This post is part of the Family Values @ Work Blog Carnival. To view more blog posts from the carnival, visit http://familyvaluesatwork.org/fmla/blog-carnival.
1993. Just typing the year sets my mind spiraling through happy memories. 1993 was the year I began high school. It was a year of flannel shirts and clunky boots. It was the year I fell in love with baseball, and the year my dad and I went to see the Phillies in the playoffs. It is a year I can’t think of without smiling.
A lot has changed since then. My fashion sense is (somewhat) different, and so are the members of the Phillies. It’s been five years since I watched a playoff game with my dad: we managed to watch the Phillies on a tiny TV in his hospital room a few months before he died. As for my high school friends, when we talk, it is mostly on Facebook.

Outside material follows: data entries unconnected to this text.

(* ===== verification/Balance.v ===== *)
(** * Balance proofs: the transition of a channel's public inputs

    Models the native side of [src/src/circuits/balance/]: the public inputs of
    a balance proof ([balance_pis.rs]) and of a spend proof
    ([spend_circuit.rs]), the witnesses that tie them to the public ledger
    ([common/account_state.rs], [update_public_state.rs],
    [transfer_witness.rs], [deposit_witness.rs], [recipient.rs],
    [receive_window.rs], [tx_settlement.rs]), and the three steps
    [SendTxWitness], [ReceiveTransferWitness] and [ReceiveDepositWitness] with
    every check in source order.

    The recursive proofs are plonky2's: the class [BalanceProofs] is what the
    code reads of them (their public inputs) and the verifier of spend proofs.
    The compile-time feature of the receive window is the class [Features]. *)

From S2P Require Import Prelude Limbs U63 Circuit MerkleTree LeafTrees Poseidon IndexedTree Keccak Regev BalanceState Account Ledger.

#[local] Remove Hints Leafable_Bytes32 : typeclass_instances.

(** [PoseidonHashOut { elements }]: a hash out built from its four words. *)
Class PoseidonWords (P : Poseidon) := {
  phash_from_elements : list Z -> PHash;
}.

(** Building a hash out from the words of one gives it back. *)
Class PoseidonWordsOk (P : Poseidon) (W : PoseidonWords P) : Prop := {
  phash_from_to h : phash_from_elements (phash_to_u64_vec h) = h;
  phash_canonical h : Forall (fun x => 0 <= x < GOLDILOCKS_ORDER) (phash_to_u64_vec h);
  phash_words_length h : length (phash_to_u64_vec h) = 4%nat;
}.

Definition slice {A} (from to : nat) (l : list A) : list A := take (to - from) (drop from l).

Definition POSEIDON_HASH_OUT_LEN : nat := 4.
Definition PUBLIC_STATE_U64_LEN : nat := 1 + U64_LEN + 3 * POSEIDON_HASH_OUT_LEN.
Definition TX_LEN : nat := POSEIDON_HASH_OUT_LEN + 1.
Definition SPEND_PUBLIC_INPUTS_LEN : nat := POSEIDON_HASH_OUT_LEN * 2 + TX_LEN + 1.
Definition BALANCE_PUBLIC_INPUTS_LEN : nat := 1 + PUBLIC_STATE_U64_LEN + 1 + POSEIDON_HASH_OUT_LEN + BYTES32_LEN.

(** ** Parsing *)

Section parsing.
Context {P : Poseidon} {W : PoseidonWords P}.

Definition phash_from_u64_slice (input : list Z) : res PoseidonHashOut.PoseidonHashOutError PHash :=
  if bool_decide (length input <> POSEIDON_HASH_OUT_LEN) then Err PoseidonHashOut.InvalidHashValue
  else match PoseidonHashOut.position_noncanonical 0 input with
  | Some i => Err (PoseidonHashOut.NonCanonicalElement i)
  | None => Ok (phash_from_elements input)
  end.

(** [Bytes32::reduce_to_hash_out]: the eight limbs regrouped into four words. *)
Definition reduce_to_hash_out (b : Bytes32) : PHash :=
  phash_from_elements (PoseidonHashOut.pair_words (limbs b)).

Inductive PublicStateError :=
| PublicStateInvalidLength
| PublicStateBlockNumber (e : U63.U63Error)
| PublicStateTimestamp (e : EthereumTypeError)
| PublicStatePoseidonHash (e : PoseidonHashOut.PoseidonHashOutError).

Definition public_state_from_u64_slice (values : list Z) : res PublicStateError PublicState :=
  if bool_decide (length values <> PUBLIC_STATE_U64_LEN) then Err PublicStateInvalidLength
  else
    block_number_word ← unwrap (values !! 0%nat);
    block_number ← map_err PublicStateBlockNumber (U63.new block_number_word);
    timestamp ← map_err PublicStateTimestamp (Limbs.from_u64_slice U64_LEN (slice 1 3 values));
    account_tree_root ← map_err PublicStatePoseidonHash (phash_from_u64_slice (slice 3 7 values));
    deposit_tree_root ← map_err PublicStatePoseidonHash (phash_from_u64_slice (slice 7 11 values));
    prev_public_state_root ← map_err PublicStatePoseidonHash (phash_from_u64_slice (slice 11 15 values));
    Ok (PublicState.mk block_number (U64.to_u64 timestamp) account_tree_root deposit_tree_root
          prev_public_state_root).

Definition tx_from_u64_slice (input : list Z) : res CommonError Tx :=
  if bool_decide (length input <> TX_LEN) then Err InvalidData
  else
    transfer_tree_root ← map_err (fun _ => InvalidData) (phash_from_u64_slice (slice 0 4 input));
    nonce ← unwrap (input !! 4%nat);
    _ ← ensure (nonce <? 2 ^ 32) InvalidData;
    Ok (Tx.mk P transfer_tree_root nonce).

Inductive SpendPisError := InvalidPublicInputs.

Definition spend_pis_from_u64 (pis : list Z) : res SpendPisError SpendPublicInputs :=
  if (length pis <? SPEND_PUBLIC_INPUTS_LEN)%nat then Err InvalidPublicInputs
  else
    prev_private_commitment ← map_err (fun _ => InvalidPublicInputs) (phash_from_u64_slice (slice 0 4 pis));
    new_private_commitment ← map_err (fun _ => InvalidPublicInputs) (phash_from_u64_slice (slice 4 8 pis));
    tx ← map_err (fun _ => InvalidPublicInputs) (tx_from_u64_slice (slice 8 13 pis));
    is_valid ← unwrap (pis !! 13%nat);
    Ok (SpendPublicInputs.mk prev_private_commitment new_private_commitment tx (negb (is_valid =? 0))).

End parsing.

Inductive BalancePublicInputsError := InvalidLength | ParseError.

Module BalancePublicInputs.
Record BalancePublicInputs {P : Poseidon} := mk {
  channel_id : ChannelId;
  public_state : PublicState;
  block_r : BlockNumber;
  private_commitment : PHash;
  settled_tx_chain : Bytes32;
}.
#[global] Arguments BalancePublicInputs : clear implicits.
#[global] Arguments BalancePublicInputs {P}.
#[global] Arguments mk {P}.

Section pis.
Context {P : Poseidon} {W : PoseidonWords P}.
Lemma account_state_of_ok bs c i :
  in_width 32 c -> Z.of_nat i < 2 ^ 32 ->
  account_shape (account_state_of bs c i) /\ AccountState.verify (account_state_of bs c i) = Ok tt.
Proof.
  intros Hc Hi. pose proof send_tree_height as Hsh. pose proof channel_tree_height as Hch.
  unfold account_shape, AccountState.verify. cbn [account_state_of AccountState.channel_id
    AccountState.account_tree_root AccountState.send_leaf AccountState.send_leaf_index
    AccountState.send_merkle_proof AccountState.channel_leaf AccountState.user_merkle_proof channel_summary
    ChannelLeaf.send_tree_root].
  rewrite !tree_proof_height. split; [unfold in_width in *; split_and!; done || lia|].
  rewrite (tree_proof_verifies (V := SendLeaf)) by (unfold list_leaves; rewrite ?Nat2Z.id, ?Hsh; done || lia).
  cbn [map_err mbind res_bind].
  by rewrite (tree_proof_verifies (V := ChannelLeaf)) by (rewrite ?Hch; done || lia).
Qed.

Lemma ensure_decided {E} (Q : Prop) `{!Decision Q} (e : E) : Q -> ensure (bool_decide Q) e = Ok tt.
Proof. intros HQ. by rewrite bool_decide_eq_true_2. Qed.

(** The witness that shows a deposit of the ledger to its recipient. *)
Definition deposit_witness_of (ds : list Deposit) (c : ChannelId) (salt : PHash) (d : Deposit) : DepositWitness :=
  DepositWitness.mk c (deposit_root ds) salt d
    (tree_proof (list_leaves ds) DEPOSIT_TREE_HEIGHT (U63.as_u64 (Deposit.deposit_index d))).
(* ===== verification/LedgerScenario.v ===== *)
(** * A concrete ledger with its balance proofs

    A ledger with one deposit and one block of channel 1, the send step of
    that block, the receive of its transfer by channel 2 and the receive of
    the deposit.  Hashes are the collision-free [CodePoseidon]; the words of
    public inputs name the few roots the run needs through a table, and the
    proofs are the words they expose. *)

From S2P Require Import Prelude Limbs U63 Circuit MerkleTree LeafTrees Poseidon IndexedTree Keccak Regev BalanceState Account AccountProps AccountScenario Ledger LedgerProps Balance BalanceProps.

#[local] Remove Hints Leafable_Bytes32 : typeclass_instances.
Import FullPublicState.

(** ** Parameters *)

#[local] Existing Instance CodePoseidon.

Definition UnitKeccak : Keccak := {| solidity_keccak256 _ := bytes32_one |}.
#[local] Existing Instance UnitKeccak.

(** A proof is the list of words it exposes. *)
Definition WordProofs : BalanceProofs := {|
  BalanceProof := list Z;
  balance_public_inputs b := b;
  num_cap_elements := 0;
  SpendProof := list Z;
  spend_public_inputs b := b;
  spend_verify _ := true;
|}.
#[local] Existing Instance WordProofs.

Definition TailReceive : Features := {| authenticated_tail_receive := true |}.
#[local] Existing Instance TailReceive.

(** The roots that four-word values name. *)
Class table := { tx_root : Z; commitment0 : Z; transfer_root : Z; channel_root0 : Z; deposit_root0 : Z; state_root0 : Z }.

#[export] Instance TableWords {t : table} : PoseidonWords CodePoseidon := {|
  phash_from_elements l :=
    match l with
    | 1 :: _ => tx_root
    | 2 :: _ => commitment0
    | 4 :: _ => transfer_root
    | 5 :: _ => channel_root0
    | 6 :: _ => deposit_root0
    | 7 :: _ => state_root0
    | _ => 0
    end;
|}.

#[export] Instance TableWords_nonzero {t : table} : PoseidonNonzero CodePoseidon TableWords.
Proof. by split. Qed.

(** ** The ledger *)

Lemma one_count : Forall (in_width 32) [1].
Proof. constructor; [by split|constructor]. Qed.

(** Channel 1 takes part in the first block, after one deposit. *)
Lemma ledger_runs (recipient : Bytes32) :
  exists s0 s1 d, deposit_added (new [1]) d s0 /\
    d = next_deposit (new [1]) address_default recipient 0 u256_max bytes32_default /\
    apply_op (OpDeposit address_default recipient 0 u256_max bytes32_default) (new [1]) = (s0, Ok tt) /\
    apply_op (OpBlock 1 [1] 100 bytes32_one) s0 = (s1, Ok tt) /\
    ledger_inv s0 /\ ledger_inv s1 /\ block_added s0 1 1 [1] 100 bytes32_one s1.
Proof.
  pose proof (new_ledger_inv [1] ltac:(by repeat constructor)) as Hn.
  pose proof (add_deposit_cases (new [1]) address_default recipient 0 u256_max bytes32_default Hn) as Hd.
  cbn [apply_op].
  destruct (add_deposit address_default recipient 0 u256_max bytes32_default (new [1])) as [s0 [[]|e|]] eqn:Hs0.
  2: destruct Hd. 2: destruct Hd as [Hd|Hd]; discriminate Hd.
  destruct Hd as [Hi0 Hd]. pose proof Hd as (_ & Hb & _ & _ & _ & Hnum & Hcounts).
  destruct (add_block_Ok s0 1 1 [1] 100 bytes32_one Hi0) as (s1 & Hs1 & Hi1 & Hadd).
  1-3: unfold in_width; cbn [length]; lia.
  - rewrite Hnum. reflexivity.
  - rewrite Hcounts. reflexivity.
  - intros _. split; [lia|]. rewrite Hb. reflexivity.
  - exists s0, s1, (next_deposit (new [1]) address_default recipient 0 u256_max bytes32_default).
    split_and!; assumption || reflexivity.
Qed.

Lemma ledger_runs_reach s0 s1 recipient :
  apply_op (OpDeposit address_default recipient 0 u256_max bytes32_default) (new [1]) = (s0, Ok tt) ->
  apply_op (OpBlock 1 [1] 100 bytes32_one) s0 = (s1, Ok tt) -> ledger_reach [1] s1.
Proof.
  intros H0 H1. apply (reach_op [1] s0 (OpBlock 1 [1] 100 bytes32_one) s1 (Ok tt)); [| |exact H1|discriminate].
  - eapply reach_op; [apply reach_new| |exact H0|discriminate]. exact I.
  - cbn [op_typed length]; unfold in_width; lia.
Qed.

(** ** The proofs *)

Section steps.
Context {t : table}.

(** The first public inputs of a channel, and the words that expose them. *)
Definition pis0 (c : ChannelId) : BalancePublicInputs :=
  BalancePublicInputs.mk c
    (PublicState.mk block_number_default 0 (channel_root0) (deposit_root0) (state_root0))
    block_number_default (commitment0) bytes32_default.

Definition words0 (c : Z) : BalanceProof :=
  [c] ++ [0; 0; 0] ++ [5; 0; 0; 0] ++ [6; 0; 0; 0] ++ [7; 0; 0; 0] ++ [0] ++ [2; 0; 0; 0] ++ replicate 8 0
    ++ replicate 4 0.

Definition vd0 : VerifierData := VerifierData.mk [] [0; 0; 0; 0].

Lemma words0_prove : full_pis_from_u64_slice (words0 1) = Ok (pis0 1, vd0) /\
  full_pis_from_u64_slice (words0 2) = Ok (pis0 2, vd0).
Proof. split; reflexivity. Qed.

(** A transaction with one transfer, in the tree of the block of channel 1. *)
Context (pay : Transfer) (Htransfer : transfer_root = leaf_hash pay).

Definition tx1 : Tx := Tx.mk CodePoseidon (transfer_root) 0.
Definition tx1_proof : MerkleProof := mkMerkleProof (Hs := PoseidonLeafableHasher) [0].
Definition pay_witness : TransferWitness :=
  TransferWitness.mk (transfer_root) pay 0 (mkMerkleProof (Hs := PoseidonLeafableHasher) []).

Lemma pay_verifies : TransferWitness.verify pay_witness = Ok tt.
Proof.
  unfold TransferWitness.verify. cbn [pay_witness TransferWitness.transfer_merkle_proof TransferWitness.transfer
    TransferWitness.transfer_index TransferWitness.transfer_tree_root].
  replace (proof_verify _ _ _ _) with (Ok (E := MerkleProofError) tt); [reflexivity|].
  symmetry. apply proof_verify_Ok. split; [reflexivity|]. symmetry. exact Htransfer.
Qed.

Definition spend1 : SpendProof := [2; 0; 0; 0] ++ [3; 0; 0; 0] ++ [4; 0; 0; 0] ++ [0] ++ [1].
Definition spend1_pis : SpendPublicInputs := SpendPublicInputs.mk (commitment0) 0 tx1 true.
Definition send1 : SendLeaf := SendLeaf.mk block_number_default (U63.mkU63 1) bytes32_one.

Context (Htx : tx_root = path_root (Hs := PoseidonLeafableHasher) [0] 1 (leaf_hash tx1)).

Lemma send1_sendable :
  sendable 1 (pis0 1) send1 tx1 spend1 spend1_pis tx1_proof pay_witness.
Proof.
  split; [reflexivity|cbn; lia|reflexivity|reflexivity|reflexivity|reflexivity| |reflexivity|reflexivity|].
  - apply proof_verify_Ok. split; [reflexivity|]. symmetry. exact Htx.
  - exact pay_verifies.
Qed.

(** The history after the block. *)
Context (s0 s1 : FullPublicState) (d : Deposit).
Context (Hs1 : ledger_inv s1) (H0 : deposit_added (new [1]) d s0) (H1 : block_added s0 1 1 [1] 100 bytes32_one s1).

Lemma send1_history : send_history 1 (blocks s1) = [send1] /\ send_history 2 (blocks s1) = [].
Proof.
  destruct H1 as (-> & _). destruct H0 as (_ & -> & _). split; reflexivity.
Qed.

Lemma block1_number : U63.as_u64 (block_number s1) = 1.
Proof.
  pose proof (inv_blocks _ Hs1) as Hl. destruct H1 as (Hb & _). destruct H0 as (_ & Hb0 & _).
  rewrite Hb, Hb0 in Hl. cbn in Hl. lia.
Qed.

Lemma block1_deposits : deposits s1 = [d].
Proof. destruct H1 as (_ & -> & _). destruct H0 as (-> & _). reflexivity. Qed.

Definition send1_witness : SendTxWitness :=
  send_witness (words0 1) (pis0 1) s1 (settlement_of s1 1 0 tx1 spend1 tx1_proof) pay_witness.

Lemma send1_step : exists p', send_step s1 (pis0 1) send1_witness p'.
Proof.
  apply (send_progress_step s1 1 0 send1 tx1 spend1 spend1_pis); [exact Hs1|unfold in_width; lia|cbn; lia| | |].
  - destruct send1_history as [-> _]. reflexivity.
  - eexists. apply words0_prove.
  - exact send1_sendable.
Qed.

Lemma settlement1_built : settlement_built (settlement_of s1 1 0 tx1 spend1 tx1_proof) /\
  account_shape (account_state_of (blocks s1) 1 0).
Proof.
  split; [|apply account_state_of_ok; unfold in_width; lia].
  eapply settlement_of_built; [unfold in_width; lia|cbn; lia| |exact send1_sendable].
  destruct send1_history as [-> _]. reflexivity.
Qed.

(** ** Receiving *)

Definition unchanged (old : PublicState) : UpdatePublicState :=
  UpdatePublicState.mk (public_view s1) old (proof_dummy (Hs := PoseidonLeafableHasher) PUBLIC_STATE_TREE_HEIGHT).

Context (ps : PrivateState) (Hps : PrivateState.commitment ps = commitment0).

Definition dummy_insertion : IndexedInsertionProof :=
  mkInsertionProof 0 (mkMerkleProof []) (mkMerkleProof []) 0 default_leaf.

Definition update_with (token : Z) (amount : U256) (nf : Bytes32) : UpdatePrivateState :=
  UpdatePrivateState.mk token amount nf ps dummy_insertion u256_zero (mkMerkleProof (Hs := PoseidonLeafableHasher) []) ps.

Definition receive1_witness (nf : Bytes32) : ReceiveTransferWitness :=
  ReceiveTransferWitness.mk (words0 2) (words0 1) (unchanged (BalancePublicInputs.public_state (pis0 1)))
    (unchanged (BalancePublicInputs.public_state (pis0 2))) (U63.mkU63 1) (account_state_of (blocks s1) 2 0)
    (settlement_of s1 1 0 tx1 spend1 tx1_proof) pay_witness 0
    (update_with (Transfer.token_index pay) (Transfer.amount pay) nf).

Context (Hpay : calculate_recipient_from_user_id (E := ReceiveTransferError) 2 0 = Ok (Transfer.recipient pay)).

Lemma window_open {E} (e : E) c : send_history c (blocks s1) = [] ->
  receive_window e (account_state_of (blocks s1) c 0)
    (public_view s1) block_number_default (U63.mkU63 1) = Ok tt.
Proof.
  intros Hh. unfold receive_window, u63_ltb. rewrite public_view_number by exact Hs1. rewrite block1_number.
  unfold requires_send_interval. cbn [account_state_of AccountState.channel_leaf channel_summary ChannelLeaf.prev
    AccountState.channel_id]. rewrite Hh. reflexivity.
Qed.

Lemma settlement1 :
  TxSettlement.tx_block_number (settlement_of s1 1 0 tx1 spend1 tx1_proof) = U63.mkU63 1 /\
  TxSettlement.send_block_number_before_tx (settlement_of s1 1 0 tx1 spend1 tx1_proof) = block_number_default /\
  TxSettlement.spend_pis (settlement_of s1 1 0 tx1 spend1 tx1_proof) = Ok spend1_pis.
Proof.
  destruct send1_history as [Hh1 _].
  unfold TxSettlement.tx_block_number, TxSettlement.send_block_number_before_tx.
  cbn [settlement_of TxSettlement.account_state account_state_of AccountState.send_leaf]. rewrite Hh1.
  split_and!; reflexivity.
Qed.

Lemma nullifier_exists {E} h : exists nf, phash_into_bytes32 (E := E) (P := CodePoseidon) h = Ok nf.
Proof.
  unfold phash_into_bytes32, words_into_bytes32, limbs_try_into.
  destruct (decide _) as [H|H]; [by eexists|]. exfalso. apply H, limbs_wfb_spec. split; [reflexivity|].
  cbn. repeat constructor; apply wrap_in_width || done; lia.
Qed.

Lemma receive1_step : exists w p', receive_transfer_step s1 (pis0 2) w p' /\
  ReceiveTransferWitness.tx_settlement w = settlement_of s1 1 0 tx1 spend1 tx1_proof /\ ReceiveTransferWitness.transfer_witness w = pay_witness.
Proof.
  destruct send1_history as [Hh1 Hh2]. destruct words0_prove as [Hw1 Hw2].
  destruct (nullifier_exists (E := ReceiveTransferError)
    (SettledTransfer.poseidon_hash (SettledTransfer.mk pay 1 0 0))) as [nf Hnf].
  exists (receive1_witness nf). eexists. split; [|split; reflexivity]. split.
  - exists vd0. exact Hw2.
  - exists vd0. unfold ReceiveTransferWitness.to_public_inputs.
    cbn [receive1_witness ReceiveTransferWitness.prev_balance_proof ReceiveTransferWitness.sender_balance_proof
      balance_public_inputs WordProofs]. rewrite Hw1, Hw2. cbn [map_err mbind res_bind].
    rewrite !ensure_decided by (reflexivity || exact Hps).
    cbn [receive1_witness ReceiveTransferWitness.transfer_salt ReceiveTransferWitness.account_state
      ReceiveTransferWitness.tx_settlement ReceiveTransferWitness.transfer_witness
      ReceiveTransferWitness.update_private_state ReceiveTransferWitness.new_block_r
      ReceiveTransferWitness.receiver_update_public_state pis0 BalancePublicInputs.channel_id
      BalancePublicInputs.block_r mbind res_bind].
    cbn [account_state_of AccountState.channel_id settlement_of TxSettlement.channel_id]. rewrite !Z.eqb_refl.
    cbn [ensure mbind res_bind]. rewrite Hpay. cbn [mbind res_bind]. rewrite ensure_decided by reflexivity.
    cbn [mbind res_bind unchanged UpdatePublicState.new].
    pose proof (window_open ReceiveBlockNumberError 2 Hh2) as Hwin. cbn [account_state_of] in Hwin. rewrite Hwin. cbn [mbind res_bind].
    fold (account_state_of (blocks s1) 1 0). fold (settlement_of s1 1 0 tx1 spend1 tx1_proof).
    destruct settlement1 as (Ht & Hb & Hsp). rewrite Ht, Hb, Hsp. cbn [map_err mbind res_bind ensure].
    unfold u63_ltb, u63_leb. cbn [U63.as_u64 block_number_default negb Z.ltb Z.leb Z.compare ensure mbind res_bind
      Pos.compare Pos.compare_cont].
    rewrite ensure_decided by reflexivity. cbn [spend1_pis SpendPublicInputs.is_valid ensure mbind res_bind].
    unfold SettledTransfer.nullifier.
    cbn [TransferWitness.transfer TransferWitness.transfer_index pay_witness TxSettlement.tx settlement_of Tx.nonce tx1].
    rewrite Hnf. cbn [mbind res_bind update_with UpdatePrivateState.token_index UpdatePrivateState.nullifier].
    rewrite ?Z.eqb_refl, ensure_decided by reflexivity. cbn [ensure mbind res_bind]. reflexivity.
  - apply account_state_of_ok; unfold in_width; lia.
  - apply account_state_of_ok; unfold in_width; lia.
  - reflexivity.
  - cbn. lia.
Qed.

(** ** Receiving the deposit, from a proof that already refers to the block *)

Definition pis1 : BalancePublicInputs :=
  BalancePublicInputs.mk 2
    (PublicState.mk (U63.mkU63 1) 100 channel_root0 deposit_root0 state_root0)
    block_number_default commitment0 bytes32_default.

Definition words1 : BalanceProof :=
  [2] ++ [1; 0; 100] ++ [5; 0; 0; 0] ++ [6; 0; 0; 0] ++ [7; 0; 0; 0] ++ [0] ++ [2; 0; 0; 0] ++ replicate 8 0
    ++ replicate 4 0.

Context (Hview : public_view s1 = BalancePublicInputs.public_state pis1).
Context (Hd : d = next_deposit (new [1]) address_default (Transfer.recipient pay) 0 u256_max bytes32_default).

Lemma deposit1_receivable : exists nf, receivable s1 2 pis1 0 (U63.mkU63 1) (0 : PHash) d (update_with 0 u256_max nf).
Proof.
  destruct (nullifier_exists (E := unit) (Deposit.poseidon_hash d)) as [nf Hnf]. exists nf. split.
  - reflexivity.
  - symmetry. exact Hview.
  - apply window_open. apply send1_history.
  - rewrite Hd. cbn. lia.
  - rewrite Hd. apply (recipient_any_error _ _ _ Hpay).
  - rewrite Hd. reflexivity.
  - rewrite Hd. reflexivity.
  - exact Hnf.
  - exact Hps.
Qed.

Lemma receive2_step : exists w p', receive_deposit_step s1 pis1 w p'.
Proof.
  destruct deposit1_receivable as [nf Hrc]. eexists.
  apply (deposit_progress_step (P := CodePoseidon) s1 2 pis1 words1 0 (U63.mkU63 1) 0 d 0 (update_with 0 u256_max nf) Hs1).
  - unfold in_width; lia.
  - cbn; lia.
  - exists vd0. reflexivity.
  - rewrite block1_deposits. reflexivity.
  - exact Hrc.
Qed.

End steps.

Oddly enough, though, what my high school friends and I often talk about is a bill that was signed into law on February 5, 1993, without any of us paying much attention: the Family and Medical Leave Act. This act guarantees up to 12 weeks of job-protected unpaid leave to qualified workers in order to care for a new baby or a seriously ill family member.
Often, it isn’t the act itself that comes up in conversation. But I always get the same question, whether speaking to friends with conservative or liberal backgrounds, and it is always asked with the same urgency.
“So, when are you going to start working on paid FMLA? I would support that. We really need it.”
My friends know that I work at PathWays PA, a group that led a large coalition twice to pass a paid sick days ordinance in Philly, only to have it vetoed by the mayor. Last year we were one vote shy of overturning that veto – and we’ll be back. Workers need to be able to earn paid sick days because FMLA, while a great step forward, doesn’t cover routine illness.
My friends’ question shouldn’t come as a surprise: most of them, like most people in this country, are breadwinners and caregivers. They needed time off in order to give birth or to adopt, and most didn’t have the luxury of taking that time without pay. After all, you can’t tell the bank or the utility company, “Sorry, I won’t be paying this month because I’m having a baby with no paid leave.”
Today, about two and a half times as many people as in 2000 who are eligible and need FMLA leave are not taking it, chiefly because they cannot afford it. That means most new mothers who worked through their pregnancy return to the job even before their twelve weeks of FMLA are up - if they had access to FMLA at all. Only about one-fifth of new mothers are covered by the FMLA.
For my friends and for me, the past 21 years have been a time of growth and change. Unfortunately, the same can’t be said for the FMLA. It was a great law in 1993, and it is still great today. But today’s working families need public policies that have grown with us and with our economy.